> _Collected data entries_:
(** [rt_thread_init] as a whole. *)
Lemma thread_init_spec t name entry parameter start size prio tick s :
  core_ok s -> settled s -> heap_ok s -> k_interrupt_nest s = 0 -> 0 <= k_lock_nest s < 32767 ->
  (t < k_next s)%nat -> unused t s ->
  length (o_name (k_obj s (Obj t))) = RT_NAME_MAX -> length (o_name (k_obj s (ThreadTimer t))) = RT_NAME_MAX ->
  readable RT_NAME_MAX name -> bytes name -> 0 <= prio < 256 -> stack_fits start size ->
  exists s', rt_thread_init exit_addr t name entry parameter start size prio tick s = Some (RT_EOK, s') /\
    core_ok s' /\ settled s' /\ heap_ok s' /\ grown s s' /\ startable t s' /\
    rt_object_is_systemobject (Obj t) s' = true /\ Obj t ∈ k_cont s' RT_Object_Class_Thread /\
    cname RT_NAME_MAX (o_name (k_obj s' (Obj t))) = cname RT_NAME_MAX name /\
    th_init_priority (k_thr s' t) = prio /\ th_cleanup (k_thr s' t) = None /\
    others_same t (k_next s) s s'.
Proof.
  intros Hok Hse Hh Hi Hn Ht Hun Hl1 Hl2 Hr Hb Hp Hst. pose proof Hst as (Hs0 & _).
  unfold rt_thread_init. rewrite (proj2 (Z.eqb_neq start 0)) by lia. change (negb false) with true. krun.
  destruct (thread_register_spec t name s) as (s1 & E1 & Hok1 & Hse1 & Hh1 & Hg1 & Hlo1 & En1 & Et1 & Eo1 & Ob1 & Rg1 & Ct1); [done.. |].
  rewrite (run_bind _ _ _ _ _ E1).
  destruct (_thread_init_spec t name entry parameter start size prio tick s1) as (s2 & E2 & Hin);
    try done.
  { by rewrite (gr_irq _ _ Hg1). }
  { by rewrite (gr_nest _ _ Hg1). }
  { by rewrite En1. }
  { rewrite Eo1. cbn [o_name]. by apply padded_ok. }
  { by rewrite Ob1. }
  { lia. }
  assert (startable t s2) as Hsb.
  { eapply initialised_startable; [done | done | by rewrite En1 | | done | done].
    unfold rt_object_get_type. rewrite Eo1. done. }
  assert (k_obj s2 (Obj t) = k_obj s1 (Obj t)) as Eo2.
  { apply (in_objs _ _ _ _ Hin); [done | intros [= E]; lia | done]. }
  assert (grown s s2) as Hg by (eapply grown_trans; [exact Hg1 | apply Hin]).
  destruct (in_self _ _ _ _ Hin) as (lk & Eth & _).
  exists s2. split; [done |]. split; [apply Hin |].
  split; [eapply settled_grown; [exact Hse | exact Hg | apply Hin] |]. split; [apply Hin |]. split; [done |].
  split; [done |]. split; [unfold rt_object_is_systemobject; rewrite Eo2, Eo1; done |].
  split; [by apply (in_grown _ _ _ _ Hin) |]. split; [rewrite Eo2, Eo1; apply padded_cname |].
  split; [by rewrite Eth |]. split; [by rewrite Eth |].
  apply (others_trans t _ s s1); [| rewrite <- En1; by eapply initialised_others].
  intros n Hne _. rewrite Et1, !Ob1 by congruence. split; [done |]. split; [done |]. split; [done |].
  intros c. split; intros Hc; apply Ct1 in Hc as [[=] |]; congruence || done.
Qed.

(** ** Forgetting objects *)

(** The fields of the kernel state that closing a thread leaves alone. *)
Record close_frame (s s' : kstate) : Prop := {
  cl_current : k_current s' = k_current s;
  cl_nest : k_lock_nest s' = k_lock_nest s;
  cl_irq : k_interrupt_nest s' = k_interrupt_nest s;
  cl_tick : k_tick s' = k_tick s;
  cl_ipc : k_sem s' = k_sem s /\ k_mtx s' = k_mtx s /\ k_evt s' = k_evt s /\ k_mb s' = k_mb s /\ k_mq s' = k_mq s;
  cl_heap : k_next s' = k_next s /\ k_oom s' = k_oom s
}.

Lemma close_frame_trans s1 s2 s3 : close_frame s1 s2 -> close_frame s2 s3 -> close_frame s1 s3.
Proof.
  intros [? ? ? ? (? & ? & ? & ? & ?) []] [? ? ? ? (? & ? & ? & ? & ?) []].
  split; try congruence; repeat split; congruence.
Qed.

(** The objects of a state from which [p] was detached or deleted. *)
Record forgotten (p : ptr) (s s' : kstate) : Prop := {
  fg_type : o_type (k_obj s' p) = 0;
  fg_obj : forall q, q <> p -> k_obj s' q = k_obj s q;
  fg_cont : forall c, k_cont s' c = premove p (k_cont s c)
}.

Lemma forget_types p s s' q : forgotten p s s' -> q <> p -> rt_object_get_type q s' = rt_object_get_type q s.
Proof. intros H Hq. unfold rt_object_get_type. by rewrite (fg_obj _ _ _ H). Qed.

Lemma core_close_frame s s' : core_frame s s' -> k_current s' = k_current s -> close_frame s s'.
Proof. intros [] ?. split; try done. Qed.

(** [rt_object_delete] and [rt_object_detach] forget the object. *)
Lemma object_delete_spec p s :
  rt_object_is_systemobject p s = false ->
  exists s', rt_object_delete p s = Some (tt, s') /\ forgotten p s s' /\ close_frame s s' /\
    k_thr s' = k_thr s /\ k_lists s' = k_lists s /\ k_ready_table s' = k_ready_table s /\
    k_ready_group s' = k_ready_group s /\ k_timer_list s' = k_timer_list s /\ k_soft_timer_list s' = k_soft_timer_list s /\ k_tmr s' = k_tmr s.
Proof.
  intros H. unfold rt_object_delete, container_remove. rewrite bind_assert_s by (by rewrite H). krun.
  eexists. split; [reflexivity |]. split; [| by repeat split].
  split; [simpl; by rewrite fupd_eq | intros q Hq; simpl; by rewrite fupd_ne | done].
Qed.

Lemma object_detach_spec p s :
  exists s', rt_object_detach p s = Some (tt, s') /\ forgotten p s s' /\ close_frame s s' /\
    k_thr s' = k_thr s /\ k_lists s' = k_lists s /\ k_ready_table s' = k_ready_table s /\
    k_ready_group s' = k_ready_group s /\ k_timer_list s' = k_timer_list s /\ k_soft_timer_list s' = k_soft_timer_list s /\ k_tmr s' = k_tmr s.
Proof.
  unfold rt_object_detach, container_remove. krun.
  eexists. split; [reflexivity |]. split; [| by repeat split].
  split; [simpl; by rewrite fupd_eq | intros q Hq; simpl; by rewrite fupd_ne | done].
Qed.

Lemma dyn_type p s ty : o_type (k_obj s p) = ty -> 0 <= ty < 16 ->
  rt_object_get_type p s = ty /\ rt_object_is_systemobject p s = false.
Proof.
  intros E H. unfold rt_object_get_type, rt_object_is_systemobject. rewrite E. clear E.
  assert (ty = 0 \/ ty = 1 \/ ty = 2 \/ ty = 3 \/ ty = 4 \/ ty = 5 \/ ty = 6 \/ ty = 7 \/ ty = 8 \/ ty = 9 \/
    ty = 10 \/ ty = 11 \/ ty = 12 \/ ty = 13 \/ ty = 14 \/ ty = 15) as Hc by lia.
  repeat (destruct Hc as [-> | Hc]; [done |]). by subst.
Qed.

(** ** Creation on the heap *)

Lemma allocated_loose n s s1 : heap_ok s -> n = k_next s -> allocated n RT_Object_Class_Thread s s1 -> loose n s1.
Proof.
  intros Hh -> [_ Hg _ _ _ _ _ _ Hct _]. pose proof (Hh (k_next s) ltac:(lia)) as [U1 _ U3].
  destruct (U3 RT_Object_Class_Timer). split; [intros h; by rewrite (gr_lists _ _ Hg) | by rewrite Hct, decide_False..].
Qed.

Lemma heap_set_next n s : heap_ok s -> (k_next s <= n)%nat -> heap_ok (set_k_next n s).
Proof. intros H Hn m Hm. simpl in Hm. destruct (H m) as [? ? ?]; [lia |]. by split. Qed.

> _Task prompt_: Each record above must be transcribed exactly, and none may be skipped.

> _Answer_:
(** [rt_thread_init] as a whole. *)
Lemma thread_init_spec t name entry parameter start size prio tick s :
  core_ok s -> settled s -> heap_ok s -> k_interrupt_nest s = 0 -> 0 <= k_lock_nest s < 32767 ->
  (t < k_next s)%nat -> unused t s ->
  length (o_name (k_obj s (Obj t))) = RT_NAME_MAX -> length (o_name (k_obj s (ThreadTimer t))) = RT_NAME_MAX ->
  readable RT_NAME_MAX name -> bytes name -> 0 <= prio < 256 -> stack_fits start size ->
  exists s', rt_thread_init exit_addr t name entry parameter start size prio tick s = Some (RT_EOK, s') /\
    core_ok s' /\ settled s' /\ heap_ok s' /\ grown s s' /\ startable t s' /\
    rt_object_is_systemobject (Obj t) s' = true /\ Obj t ∈ k_cont s' RT_Object_Class_Thread /\
    cname RT_NAME_MAX (o_name (k_obj s' (Obj t))) = cname RT_NAME_MAX name /\
    th_init_priority (k_thr s' t) = prio /\ th_cleanup (k_thr s' t) = None /\
    others_same t (k_next s) s s'.
Proof.
  intros Hok Hse Hh Hi Hn Ht Hun Hl1 Hl2 Hr Hb Hp Hst. pose proof Hst as (Hs0 & _).
  unfold rt_thread_init. rewrite (proj2 (Z.eqb_neq start 0)) by lia. change (negb false) with true. krun.
  destruct (thread_register_spec t name s) as (s1 & E1 & Hok1 & Hse1 & Hh1 & Hg1 & Hlo1 & En1 & Et1 & Eo1 & Ob1 & Rg1 & Ct1); [done.. |].
  rewrite (run_bind _ _ _ _ _ E1).
  destruct (_thread_init_spec t name entry parameter start size prio tick s1) as (s2 & E2 & Hin);
    try done.
  { by rewrite (gr_irq _ _ Hg1). }
  { by rewrite (gr_nest _ _ Hg1). }
  { by rewrite En1. }
  { rewrite Eo1. cbn [o_name]. by apply padded_ok. }
  { by rewrite Ob1. }
  { lia. }
  assert (startable t s2) as Hsb.
  { eapply initialised_startable; [done | done | by rewrite En1 | | done | done].
    unfold rt_object_get_type. rewrite Eo1. done. }
  assert (k_obj s2 (Obj t) = k_obj s1 (Obj t)) as Eo2.
  { apply (in_objs _ _ _ _ Hin); [done | intros [= E]; lia | done]. }
  assert (grown s s2) as Hg by (eapply grown_trans; [exact Hg1 | apply Hin]).
  destruct (in_self _ _ _ _ Hin) as (lk & Eth & _).
  exists s2. split; [done |]. split; [apply Hin |].
  split; [eapply settled_grown; [exact Hse | exact Hg | apply Hin] |]. split; [apply Hin |]. split; [done |].
  split; [done |]. split; [unfold rt_object_is_systemobject; rewrite Eo2, Eo1; done |].
  split; [by apply (in_grown _ _ _ _ Hin) |]. split; [rewrite Eo2, Eo1; apply padded_cname |].
  split; [by rewrite Eth |]. split; [by rewrite Eth |].
  apply (others_trans t _ s s1); [| rewrite <- En1; by eapply initialised_others].
  intros n Hne _. rewrite Et1, !Ob1 by congruence. split; [done |]. split; [done |]. split; [done |].
  intros c. split; intros Hc; apply Ct1 in Hc as [[=] |]; congruence || done.
Qed.

(** ** Forgetting objects *)

(** The fields of the kernel state that closing a thread leaves alone. *)
Record close_frame (s s' : kstate) : Prop := {
  cl_current : k_current s' = k_current s;
  cl_nest : k_lock_nest s' = k_lock_nest s;
  cl_irq : k_interrupt_nest s' = k_interrupt_nest s;
  cl_tick : k_tick s' = k_tick s;
  cl_ipc : k_sem s' = k_sem s /\ k_mtx s' = k_mtx s /\ k_evt s' = k_evt s /\ k_mb s' = k_mb s /\ k_mq s' = k_mq s;
  cl_heap : k_next s' = k_next s /\ k_oom s' = k_oom s
}.

Lemma close_frame_trans s1 s2 s3 : close_frame s1 s2 -> close_frame s2 s3 -> close_frame s1 s3.
Proof.
  intros [? ? ? ? (? & ? & ? & ? & ?) []] [? ? ? ? (? & ? & ? & ? & ?) []].
  split; try congruence; repeat split; congruence.
Qed.

(** The objects of a state from which [p] was detached or deleted. *)
Record forgotten (p : ptr) (s s' : kstate) : Prop := {
  fg_type : o_type (k_obj s' p) = 0;
  fg_obj : forall q, q <> p -> k_obj s' q = k_obj s q;
  fg_cont : forall c, k_cont s' c = premove p (k_cont s c)
}.

Lemma forget_types p s s' q : forgotten p s s' -> q <> p -> rt_object_get_type q s' = rt_object_get_type q s.
Proof. intros H Hq. unfold rt_object_get_type. by rewrite (fg_obj _ _ _ H). Qed.

Lemma core_close_frame s s' : core_frame s s' -> k_current s' = k_current s -> close_frame s s'.
Proof. intros [] ?. split; try done. Qed.

(** [rt_object_delete] and [rt_object_detach] forget the object. *)
Lemma object_delete_spec p s :
  rt_object_is_systemobject p s = false ->
  exists s', rt_object_delete p s = Some (tt, s') /\ forgotten p s s' /\ close_frame s s' /\
    k_thr s' = k_thr s /\ k_lists s' = k_lists s /\ k_ready_table s' = k_ready_table s /\
    k_ready_group s' = k_ready_group s /\ k_timer_list s' = k_timer_list s /\ k_soft_timer_list s' = k_soft_timer_list s /\ k_tmr s' = k_tmr s.
Proof.
  intros H. unfold rt_object_delete, container_remove. rewrite bind_assert_s by (by rewrite H). krun.
  eexists. split; [reflexivity |]. split; [| by repeat split].
  split; [simpl; by rewrite fupd_eq | intros q Hq; simpl; by rewrite fupd_ne | done].
Qed.

Lemma object_detach_spec p s :
  exists s', rt_object_detach p s = Some (tt, s') /\ forgotten p s s' /\ close_frame s s' /\
    k_thr s' = k_thr s /\ k_lists s' = k_lists s /\ k_ready_table s' = k_ready_table s /\
    k_ready_group s' = k_ready_group s /\ k_timer_list s' = k_timer_list s /\ k_soft_timer_list s' = k_soft_timer_list s /\ k_tmr s' = k_tmr s.
Proof.
  unfold rt_object_detach, container_remove. krun.
  eexists. split; [reflexivity |]. split; [| by repeat split].
  split; [simpl; by rewrite fupd_eq | intros q Hq; simpl; by rewrite fupd_ne | done].
Qed.

Lemma dyn_type p s ty : o_type (k_obj s p) = ty -> 0 <= ty < 16 ->
  rt_object_get_type p s = ty /\ rt_object_is_systemobject p s = false.
Proof.
  intros E H. unfold rt_object_get_type, rt_object_is_systemobject. rewrite E. clear E.
  assert (ty = 0 \/ ty = 1 \/ ty = 2 \/ ty = 3 \/ ty = 4 \/ ty = 5 \/ ty = 6 \/ ty = 7 \/ ty = 8 \/ ty = 9 \/
    ty = 10 \/ ty = 11 \/ ty = 12 \/ ty = 13 \/ ty = 14 \/ ty = 15) as Hc by lia.
  repeat (destruct Hc as [-> | Hc]; [done |]). by subst.
Qed.

(** ** Creation on the heap *)

Lemma allocated_loose n s s1 : heap_ok s -> n = k_next s -> allocated n RT_Object_Class_Thread s s1 -> loose n s1.
Proof.
  intros Hh -> [_ Hg _ _ _ _ _ _ Hct _]. pose proof (Hh (k_next s) ltac:(lia)) as [U1 _ U3].
  destruct (U3 RT_Object_Class_Timer). split; [intros h; by rewrite (gr_lists _ _ Hg) | by rewrite Hct, decide_False..].
Qed.

Lemma heap_set_next n s : heap_ok s -> (k_next s <= n)%nat -> heap_ok (set_k_next n s).
Proof. intros H Hn m Hm. simpl in Hm. destruct (H m) as [? ? ?]; [lia |]. by split. Qed.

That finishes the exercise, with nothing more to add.